Summit High School seniors elated to celebrate graduation together |

Summit High School seniors elated to celebrate graduation together

After a year of hybrid learning and health restrictions, the graduating class of 2021 is off to start new beginnings

Students from the Summit High School class of 2021 toss their graduation caps in the air during a ceremony Saturday, May 29, in Breckenridge.
Photo by Ashley Low

With challenges come new opportunities.

That was the theme of Summit High School’s graduation ceremony Saturday, May 29, when about 200 seniors earned their diplomas.

The ceremony marked the culmination of a year spent adapting to COVID-19 health restrictions and spending most of the year learning in a hybrid in-person and at-home format. During the school year, Summit High and its students, staff and parents had to acclimate to ever-changing circumstances, and the graduation ceremony left many in bright spirits as it marked one of the first in-person events of the school year.

It was also one of the largest events in the community since the county first shut down in March 2020.

“COVID has made things hard,” Summit High Principal Tim Ridder said during his opening speech. “The confusion and the amount of work around changes, restrictions and adaptations have been a challenge. But challenges provide us with opportunities. When I see the class of 2021, I see a group of students who have capitalized on the opportunities presented to them since the start of their education to make a great future for themselves.”

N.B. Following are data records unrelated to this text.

(* ===== verification/Timer.v ===== *)
(** The timers ([sctp/timer/]).

    [RtoManager] computes the retransmission timeout; its [f64] is binary64
    as the Standard Library specifies it.  A timer is the sender it holds (the
    [close_tx] that marks it running) and the tasks it has spawned; a task
    whose sender was dropped ends at its next step, unless its sleep has
    already ended, which is why a stopped timer can still fire once. *)
From Stdlib Require Import Floats.SpecFloat.
From S2P Require Import Prelude Serial Errors.

(** * rtx_timer.rs: the RTO *)
Definition RTO_INITIAL : Z := 3000.
Definition RTO_MIN : Z := 1000.
Definition RTO_MAX : Z := 60000.
Definition RTO_ALPHA : Z := 1.
Definition RTO_BETA : Z := 2.
Definition RTO_BASE : Z := 8.
Definition MAX_INIT_RETRANS : nat := 8.
Definition NO_MAX_RETRANS : nat := 0.

(** [f64] *)
Abbreviation f64 := spec_float.
Definition f64_of_Z (z : Z) : f64 := binary_normalize 53 1024 z 0 false.
Definition f64_mul : f64 -> f64 -> f64 := SFmul 53 1024.
Definition f64_add : f64 -> f64 -> f64 := SFadd 53 1024.
Definition f64_div : f64 -> f64 -> f64 := SFdiv 53 1024.
(* ===== verification/Stream.v ===== *)
(** SCTP streams ([sctp/stream/mod.rs]).

    What a stream shares with its association (the [Arc]s of the source) is
    the record [Shared]; its own atomics and its reassembly queue are the
    record [Stream].  The calls with [&self] that change either are programs
    over the pair of them.  [read_sctp] blocks, so it is one attempt
    ([read_attempt]) and a step relation for the reader's waiting.  At the end of the
    file [PollStream], which makes a stream of bytes of it. *)
From S2P Require Import Prelude Serial Errors Param Chunk ChunkLaws PayloadQueue PendingQueue ReassemblyQueue.

(** * The state of the association (association/mod.rs), as shared with its streams *)
Inductive AssociationState : Type :=
  | Closed | CookieWait | CookieEchoed | Established | ShutdownAckSent | ShutdownPending
  | ShutdownReceived | ShutdownSent.

#[export] Instance AssociationState_eq_dec : EqDecision AssociationState.
Proof. solve_decision. Defined.

Definition AssociationState_as_u8 (s : AssociationState) : Z :=
  match s with
  | Closed => 0 | CookieWait => 1 | CookieEchoed => 2 | Established => 3 | ShutdownAckSent => 4
  | ShutdownPending => 5 | ShutdownReceived => 6 | ShutdownSent => 7
  end.

Definition AssociationState_from (v : Z) : AssociationState :=
  match v with
  | 1 => CookieWait | 2 => CookieEchoed | 3 => Established | 4 => ShutdownAckSent
  | 5 => ShutdownPending | 6 => ShutdownReceived | 7 => ShutdownSent | _ => Closed
  end.

(** [sh_awake] is the one-place channel that wakes the write loop; [sh_flags]
    and [sh_next_loc] are the store of the chunks' shared flags. *)
Record Shared := mkShared {
  sh_max_message_size : Z;
  sh_state : Z;
  sh_awake : bool;
  sh_pending_queue : PendingQueue;
  sh_flags : Flags;
  sh_next_loc : nat
}.

#[export] Instance Shared_settable : Settable Shared := fun s =>
  mkShared (sh_max_message_size s) (sh_state s) (sh_awake s) (sh_pending_queue s) (sh_flags s)
    (sh_next_loc s).

(** [st_read_permit] is the stored permit of the stream's [Notify];
    [st_low_handler] tells whether a callback is installed and
    [st_low_calls] counts its calls. *)
Record Stream := mkStream {
  st_max_payload_size : Z;
  st_stream_identifier : Z;
  st_reassembly_queue : ReassemblyQueue;
  st_sequence_number : Z;
  st_read_permit : bool;
  st_closed : bool;
  st_buffered_amount : Z;
  st_buffered_amount_low : Z;
  st_low_handler : bool;
  st_low_calls : nat
}.

#[export] Instance Stream_settable : Settable Stream := fun s =>
  mkStream (st_max_payload_size s) (st_stream_identifier s) (st_reassembly_queue s)
    (st_sequence_number s) (st_read_permit s) (st_closed s) (st_buffered_amount s)
    (st_buffered_amount_low s) (st_low_handler s) (st_low_calls s).

Definition Stream_new (stream_identifier max_payload_size : Z) : Stream :=
  mkStream max_payload_size stream_identifier (ReassemblyQueue_new stream_identifier) 0 false false
    0 0 false 0.

Definition get_state (sh : Shared) : AssociationState := AssociationState_from (sh_state sh).

Definition awake_write_loop (sh : Shared) : Shared := sh <| sh_awake := true |>.

Definition set_buffered_amount_low_threshold (s : Stream) (th : Z) : Stream :=
  s <| st_buffered_amount_low := th |>.

Definition on_buffered_amount_low (s : Stream) : Stream := s <| st_low_handler := true |>.

Definition notify_one (s : Stream) : Stream := s <| st_read_permit := true |>.

Definition notify_if (readable : bool) (s : Stream) : Stream := if readable then notify_one s else s.

Definition on_buffer_released (s : Stream) (n_bytes_released : Z) : Stream :=
  if n_bytes_released <=? 0 then s
  else
    let from_amount := st_buffered_amount s in
    let new_amount := if from_amount <? n_bytes_released then 0 else from_amount - n_bytes_released in
    let s := s <| st_buffered_amount := new_amount |> in
    if (from_amount >? st_buffered_amount_low s) && (new_amount <=? st_buffered_amount_low s)
       && st_low_handler s
    then s <| st_low_calls ::= S |>
    else s.

Definition get_num_bytes_in_reassembly_queue (s : Stream) : Z :=
  rq_get_num_bytes (st_reassembly_queue s).

(** The loop of [packetize], from offset [i]; every round takes at least one
    byte, so the length of the message is fuel enough. *)
Fixpoint packetize_loop (fuel : nat) (s : Stream) (now : Z) (ppi : PayloadProtocolIdentifier)
    (head_abandoned head_all_inflight : nat) (i : nat) (raw : bytes) :
    res Error (list ChunkPayloadData) :=
  match raw with
  | [] => Ok []
  | _ =>
      match fuel with
      | O => OutOfFuel
      | S fuel' =>
          let fragment_size := Nat.min (Z.to_nat (st_max_payload_size s)) (length raw) in
          let user_data := take fragment_size raw in
          let rest := drop fragment_size raw in
          let chunk := mkChunkPayloadData
            (bool_decide (ppi <> Dcep)) (i =? 0)%nat (length raw - fragment_size =? 0)%nat false
            0 (st_stream_identifier s) (st_sequence_number s) ppi user_data
            false 0 now 0 head_abandoned head_all_inflight false in
          chunks ← packetize_loop fuel' s now ppi head_abandoned head_all_inflight
                     (i + fragment_size)%nat rest;
          Ok (chunk :: chunks)
      end
  end.

Section ops.
Context {P : Profile}.

Definition stream_handle_data (s : Stream) (pd : ChunkPayloadData) : res Error Stream :=
  '(pushed, rq) ← rq_push (st_reassembly_queue s) pd;
  let s := s <| st_reassembly_queue := rq |> in
  readable ← match pushed with true => is_readable rq | false => Ok false end;
  Ok (notify_if readable s).

Definition handle_forward_tsn_for_unordered (s : Stream) (new_cumulative_tsn : Z) :
    res Error Stream :=
  let rq := forward_tsn_for_unordered (st_reassembly_queue s) new_cumulative_tsn in
  let s := s <| st_reassembly_queue := rq |> in
  readable ← is_readable rq;
  Ok (notify_if readable s).

Abbreviation StreamM A := (ST (Shared * Stream) Error A).

Definition modify_shared (f : Shared -> Shared) : StreamM unit :=
  st_modify (fun '(sh, s) => (f sh, s)).
Definition modify_stream (f : Stream -> Stream) : StreamM unit :=
  st_modify (fun '(sh, s) => (sh, f s)).

(** [packetize] allocates one pair of flags for all the fragments. *)
Definition packetize (now : Z) (raw : bytes) (ppi : PayloadProtocolIdentifier) :
    StreamM (list ChunkPayloadData) :=
  s ← st_get snd;
  loc ← st_get (fun st => sh_next_loc (fst st));
  _ ← modify_shared (fun sh => sh <| sh_next_loc := S (S loc) |>);
  chunks ← st_lift (packetize_loop (length raw) s now ppi loc (S loc) 0 raw);
  _ ← st_when (bool_decide (ppi = Dcep))
        (modify_stream (fun s => s <| st_sequence_number ::= fun n => wrap 16 (n + 1) |>));
  _ ← modify_stream (fun s =>
        s <| st_buffered_amount ::= fun n => wrap 64 (n + Z.of_nat (length raw)) |>);
  mret chunks.

Definition send_payload_data (chunks : list ChunkPayloadData) : StreamM unit :=
  state ← st_get (fun st => get_state (fst st));
  if decide (state <> Established) then st_raise ErrPayloadDataStateNotExist
  else
    _ ← modify_shared (fun sh => sh <| sh_pending_queue ::= fun q => foldl pending_push q chunks |>);
    modify_shared awake_write_loop.

Definition write_sctp (now : Z) (p : bytes) (ppi : PayloadProtocolIdentifier) : StreamM Z :=
  max_message_size ← st_get (fun st => sh_max_message_size (fst st));
  if Z.of_nat (length p) >? max_message_size then st_raise ErrOutboundPacketTooLarge
  else
    state ← st_get (fun st => get_state (fst st));
    match state with
    | ShutdownSent | ShutdownAckSent | ShutdownPending | ShutdownReceived =>
        st_raise ErrStreamClosed
    | _ =>
        chunks ← packetize now p ppi;
        _ ← send_payload_data chunks;
        mret (Z.of_nat (length p))
    end.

Ridder cited a few examples in his speech, including when the boys golf team qualified for state for the first time in nine years and when student body President Foster Kruger advocated for students to see one another and planned a pep rally in December that adhered to safety protocols.

Ridder also acknowledged the recovery of Christian Santiago, who was severely injured in a car crash Oct. 18 on Interstate 70 near Idaho Springs. Three of his friends were injured in the crash, as well, but Santiago, who was not wearing a seat belt, sustained the most serious injuries and was in a coma.

“Christian Santiago proved that an accident … could not prevent him from regaining much of what was previously lost to walk across this stage,” Ridder said.

Summit High School Principal Tim Ridder speaks during a graduation ceremony for the class of 2021 on Saturday, May 29, in Breckenridge.
Photo by Ashley Low

During the event, Amy Wineland, director of public health for Summit County and mother of a graduating senior, also gave a speech.

Though much of their senior year was spent apart, graduates said they felt elated to be together again for the ceremony. Most acknowledged that the time spent apart was difficult.

“It was definitely a little crazy this year,” graduating senior Gray Wasson said. “Everything was different. We didn’t get to see the same people that we used to. It made things a little weird.”

Kruger agreed, adding that high school athletics also were impacted.

“(It was) definitely not what a senior would have wished for,” Kruger said. “We didn’t get to see our friends every day. It was just a weird year in general. And then for myself, I didn’t get to play (sports) in front of a student section until right now for baseball. For hockey, that was the best part the last few years. So it was a bummer, but I think now that things are starting to lighten up, it’s becoming really fun again, and we’re making the most out of the situation that we’ve encountered.”

The Summit High School class of 2021 celebrates graduation with friends and family during a ceremony Saturday, May 29, at the school in Breckenridge.
Photo by Ashley Low

It was this togetherness that Tai-Lee Smith also said she missed.

“I think it was hard to not see the kids that you just see in school that you don’t see outside of (school),” she said. “It was pretty tough not being in school for all the classes and everything. I feel like it got better toward the end of the year.”

Now the seniors are focusing on what’s next: Wasson said he’s planning to attend Montana State University to study statistics. Kruger said he’s planning to study entrepreneurship and engineering at Loyola Marymount University, and Smith said she plans to attend Colorado Mesa University and join its cycling team.

Looking forward, Ridder said he hopes the school opens up fully for the upcoming school year but that the district is still waiting on guidance from state organizations.

“We did a lot of work with teachers,” Ridder said. “We did a lot of survey work with families and students, trying to see what their perspective is. Our hope is to be back wide open, but as this year has taught us, everything has to have a contingency plan. I think the Colorado Department of Education and Colorado Department of Public Health and Environment will share some guidance in July.”